I've taught classes on the subject, and the first thing we do is a reality check. That might help you decide how much money to invest in your dehydrator.
-Just how serious are you about dehydrating? Will it be a hobby or a major food preservation method, or something inbetween?
-Do you have a large garden, a number of fruit trees, berries, providing lots of produce?
-How many people are you providing dehydrated food for?
-Will you actually USE the produce you dehydrate? Do you know how to use the foods you dehydrate? Will your family accept a new type of food?

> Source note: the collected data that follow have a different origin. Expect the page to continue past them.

(** X4.  On a run sequence and its symbol-level copy, [handle_diff]
    raises [self.num_edits] by the number of records it returns that
    are not [same]; the counter is unchanged exactly when every run is
    an equal run. *)
Theorem handle_diff_counts_edits diff char_diff offsets1 offsets2 n :
  length char_diff = length diff -> diff <> [] ->
  exists html1 html2 eds n',
    handle_diff diff char_diff offsets1 offsets2 n = Ok (html1, html2, eds, n') /\
    n' = n + count_edits (map edit_type eds) /\
    (n' = n <-> Forall (fun r => r.1 = DIFF_EQUAL) diff).
Proof.
  intros Hlen Hne.
  destruct (handle_diff_classify format_edit content1 content2
              diff char_diff offsets1 offsets2 n Hlen Hne) as (st & Hst & E).
  set (ntl := map (fun r : op * list nat => length r.2) char_diff) in *.
  assert (length ntl = length diff) as Hntl by (subst ntl; by rewrite length_map).
  set (st0 := {| html1 := []; html2 := []; edit_dicts := [];
                 offsets1 := offsets1; offsets2 := offsets2; num_edits := n |}) in *.
  destruct (classify_edits format_edit content1 content2 _ (zip diff ntl) st0 (le_n _))
    as (new & Hnew & Hkinds & _).
  destruct (classify_advanced _ (zip diff ntl) st0 (le_n _)) as (_ & _ & Hnum).
  rewrite <- Hst in Hnew, Hnum. cbn in Hnew, Hnum.
  rewrite (ops_of_zip _ _ Hntl) in Hkinds, Hnum.
  exists (Py.join [Py.space] (html1 st)), (Py.join [Py.space] (html2 st)),
         (edit_dicts st), (num_edits st).
  split; [done|]. rewrite Hnew, Hkinds. split; [done|].
  rewrite Hnum, <- (Forall_map fst (fun o => o = DIFF_EQUAL)), <- count_edits_zero. lia.
Qed.

(** X5.  With one token count per run, the loop of [handle_diff]
    ends within its fuel and has then taken from [offsets1] as many
    entries as the delete and equal runs count tokens, and from
    [offsets2] as many as the insert and equal runs count, a
    substitution taking from both. *)
Theorem handle_loop_consumes diff ntl st :
  length ntl = length diff ->
  exists st',
    handle_loop (length diff) diff ntl 0 st = Ok st' /\
    offsets1 st' = drop (side_count DIFF_INSERT (zip diff ntl)) (offsets1 st) /\
    offsets2 st' = drop (side_count DIFF_DELETE (zip diff ntl)) (offsets2 st).
Proof.
  intros Hlen. eexists. split.
  - apply handle_loop_classify; [done|lia].
  - rewrite drop_0.
    destruct (classify_advanced _ (zip diff ntl) st (le_n _)) as (H1 & H2 & _).
    by split.
Qed.

Lemma side_count_zip skip (diff : list (op * str)) : forall cd : list (op * list nat),
  map fst diff = map fst cd ->
  side_count skip (zip diff (map (fun r => length r.2) cd)) = length (DiffSpec.side_text skip cd).
Proof.
  induction diff as [|[o s] diff IH]; intros [|[o' cs] cd]; try done.
  cbn [map fst]. intros [= -> Hm].
  cbn [zip_with map DiffSpec.side_text]. rewrite side_count_cons, (IH cd Hm).
  case_decide; [done|]. by rewrite length_app.
Qed.

End Counts.
End EditsCounts.

(** * From the texts to the records: every offset is used once *)

Module Pipeline.
Import Diff DiffSpec DiffFacts CodecFacts Edits EditsSpec EditsFacts EditsCounts.

Section Pipeline.
Variable nlp : str -> list word.
Variable diff_main : list nat -> list nat -> list (op * list nat).
Hypothesis diff_main_ok : diff_main_contract diff_main.
Variable format_edit : str -> edit_kind -> str.
Variables content1 content2 : str.

(** A text of one line with tokens, not ending in a newline: one
    symbol and one offset per token. *)
Lemma single_line_tokens text :
  length (token_lines nlp text) = 1 ->
  Py.endswith Py.newline text = false ->
  munge_words nlp text = fst (tokenize_lines nlp text) /\
  munge_words nlp text <> [] /\
  length (snd (tokenize_lines nlp text)) = length (munge_words nlp text).
Proof.
  intros Hone Hend. unfold munge_words. rewrite Hend.
  rewrite tokenize_lines_spec. cbn [fst snd].
  destruct (token_lines nlp text) as [|l [|? ?]] eqn:E; try done.
  assert (has_tokens nlp l = true) as Hl.
  { assert (In l (token_lines nlp text)) as Hin by (rewrite E; by left).
    unfold token_lines in Hin. by apply filter_In in Hin as [_ ?]. }
  cbn. rewrite app_nil_r. unfold line_words, line_offsets.
  split; [done|]. split; [|by rewrite !length_map].
  unfold has_tokens in Hl. apply andb_prop in Hl as [_ Hl].
  by destruct (word_tuples nlp l).
Qed.


End Pipeline.
End Pipeline.

(** * Locating sentences: [locate_paragraph], [checkConsecutive],
      [add_unaligned_sentences] *)

Module SentenceFacts.
Import Edits EditsSpec EditsFacts.

Lemma locate_loop_spec paragraphs sentence_index : forall paragraph_list i end_,
  Forall (fun par_index => par_index < length paragraphs) paragraph_list ->
  (i = 0 -> end_ = (-1)%Z) -> (-1 <= end_)%Z -> (end_ + 1 <= Z.of_nat sentence_index)%Z ->
  match listed_sentences paragraph_list paragraphs
          !! Z.to_nat (Z.of_nat sentence_index - (end_ + 1)) with
  | Some sent =>
      exists par_index p k,
        locate_loop paragraph_list i end_ sentence_index paragraphs = Ok (par_index, sent) /\
        par_index ∈ paragraph_list /\
        paragraphs !! par_index = Some p /\ p !! k = Some sent
  | None => locate_loop paragraph_list i end_ sentence_index paragraphs = Raise IndexError
  end.
Proof.
  induction paragraph_list as [|par_index rest IH]; intros i end_ Hall Hi Hend Hle; [done|].
  apply Forall_cons in Hall as [Hpar Hall].
  destruct (lookup_lt_is_Some_2 paragraphs par_index Hpar) as [p Hp].
  unfold listed_sentences. cbn [map concat locate_loop]. rewrite Hp.
  cbn [default of_option mbind result_bind]. change (id p) with p.
  set (begin := match i with 0 => 0%Z | S _ => (end_ + 1)%Z end).
  assert (begin = (end_ + 1)%Z) as Hb by (subst begin; destruct i; [rewrite Hi|]; done).
  set (end' := match i with
               | 0 => (Z.of_nat (length p) - 1)%Z
               | S _ => (begin + Z.of_nat (length p) - 1)%Z
               end).
  assert (end' = (begin + Z.of_nat (length p) - 1)%Z) as He.
  { subst end'. destruct i; [|done]. rewrite Hb, Hi by done. lia. }
  rewrite <- Hb. clearbody begin end'.
  destruct (decide (begin <= Z.of_nat sentence_index /\ Z.of_nat sentence_index <= end')%Z)
    as [[_ Hin]|Hout].
  - destruct (lookup_lt_is_Some_2 p (Z.to_nat (Z.of_nat sentence_index - begin)))
      as [sent Hs]; [lia|].
    rewrite lookup_app_l by lia. rewrite Hs. cbn [of_option mbind result_bind].
    exists par_index, p, (Z.to_nat (Z.of_nat sentence_index - begin)).
    split_and!; [done|by left|done|done].
  - rewrite lookup_app_r by lia.
    replace (Z.to_nat (Z.of_nat sentence_index - begin) - length p)
      with (Z.to_nat (Z.of_nat sentence_index - (end' + 1))) by lia.
    specialize (IH (S i) end' Hall ltac:(done) ltac:(lia) ltac:(lia)).
    fold (listed_sentences rest paragraphs).
    destruct (listed_sentences rest paragraphs !! _) as [sent|]; [|done].
    destruct IH as (par' & p' & k & E & Hin & Hp' & Hk).
    exists par', p', k. split_and!; [done|by right|done|done].
Qed.

(** X7.  [locate_paragraph] reads the listed paragraphs as one
    sequence of sentences: it returns the sentence at the given index
    of that sequence, with a listed paragraph that holds it, and raises
    [IndexError] exactly when the sequence is too short. *)
Theorem locate_paragraph_indexes_listed paragraph_list sentence_index paragraphs :
  Forall (fun par_index => par_index < length paragraphs) paragraph_list ->
  match listed_sentences paragraph_list paragraphs !! sentence_index with
  | Some sent =>
      exists par_index p k,
        locate_paragraph paragraph_list sentence_index paragraphs = Ok (par_index, sent) /\
        par_index ∈ paragraph_list /\
        paragraphs !! par_index = Some p /\ p !! k = Some sent
  | None => locate_paragraph paragraph_list sentence_index paragraphs = Raise IndexError
  end.
Proof.
  intros Hall.
  pose proof (locate_loop_spec paragraphs sentence_index paragraph_list 0 (-1)%Z Hall
                ltac:(done) ltac:(lia) ltac:(lia)) as H.
  by replace (Z.to_nat (Z.of_nat sentence_index - (-1 + 1))) with sentence_index in H by lia.
Qed.

Lemma seq_sorted a k : StronglySorted Nat.le (seq a k).
Proof.
  revert a. induction k as [|k IH]; intros a; cbn; constructor; [apply IH|].
  apply Forall_forall. intros x Hx%list_elem_of_In%in_seq. unfold Nat.le. lia.
Qed.

Lemma foldr_min_spec x r :
  foldr Nat.min x r ∈ x :: r /\ Forall (fun y => foldr Nat.min x r <= y) (x :: r).
Proof.
  induction r as [|y r [Hin Hall]]; cbn [foldr].
  { split; [by left|]. by repeat constructor. }
  apply Forall_cons in Hall as [Hx Hall].
  destruct (Nat.min_spec y (foldr Nat.min x r)) as [[Hlt ->]|[Hge ->]].
  - split; [right; by left|].
    constructor; [lia|]. constructor; [done|].
    eapply Forall_impl; [exact Hall|]. cbn. intros; lia.
  - split.
    + apply elem_of_cons in Hin as [->|Hin]; [by left|by do 2 right].
    + constructor; [done|]. constructor; [lia|done].
Qed.

Lemma foldr_max_spec x r :
  foldr Nat.max x r ∈ x :: r /\ Forall (fun y => y <= foldr Nat.max x r) (x :: r).
Proof.
  induction r as [|y r [Hin Hall]]; cbn [foldr].
  { split; [by left|]. by repeat constructor. }
  apply Forall_cons in Hall as [Hx Hall].
  destruct (Nat.max_spec y (foldr Nat.max x r)) as [[Hlt ->]|[Hge ->]].
  - split.
    + apply elem_of_cons in Hin as [->|Hin]; [by left|by do 2 right].
    + constructor; [done|]. constructor; [lia|done].
  - split; [right; by left|].
    constructor; [lia|]. constructor; [done|].
    eapply Forall_impl; [exact Hall|]. cbn. intros; lia.
Qed.

Lemma checkConsecutive_true x r :
  exists b, checkConsecutive (x :: r) = Ok b /\
            (b = true -> exists a k, x :: r ≡ₚ seq a k).
Proof.
  eexists. split; [done|]. rewrite bool_decide_eq_true. intros E.
  eexists _, _. rewrite <- E. symmetry. apply merge_sort_Permutation.
Qed.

-Can you realistically use as much food as you plan to make just because you have a large capacity dehydrator? Wasted food is the most expensive we pay for.
-You also need to plan on how long foods can be stored. Dehydrated foods don't have an indefinite storage time, that's a common myth - the nutrients degrade quickly. Recommended storage times for dried foods range from 4 months to one year.
-Dehydrated foods keep best, and for a longer period of time, if it's stored in an oxygen-free environment - vacuum-sealed (I vacuum seal mine in canning jars using the jar attachment on a FoodSaver), and stored in a cool, dry, dark area. If you have to store dehydrated foods without vacuum-sealing in a hot environment, it will last about half as long. Most dried fruits can be stored for one year at 60°F, six months at 80°F. Vegetables have about half the shelf-life of fruits.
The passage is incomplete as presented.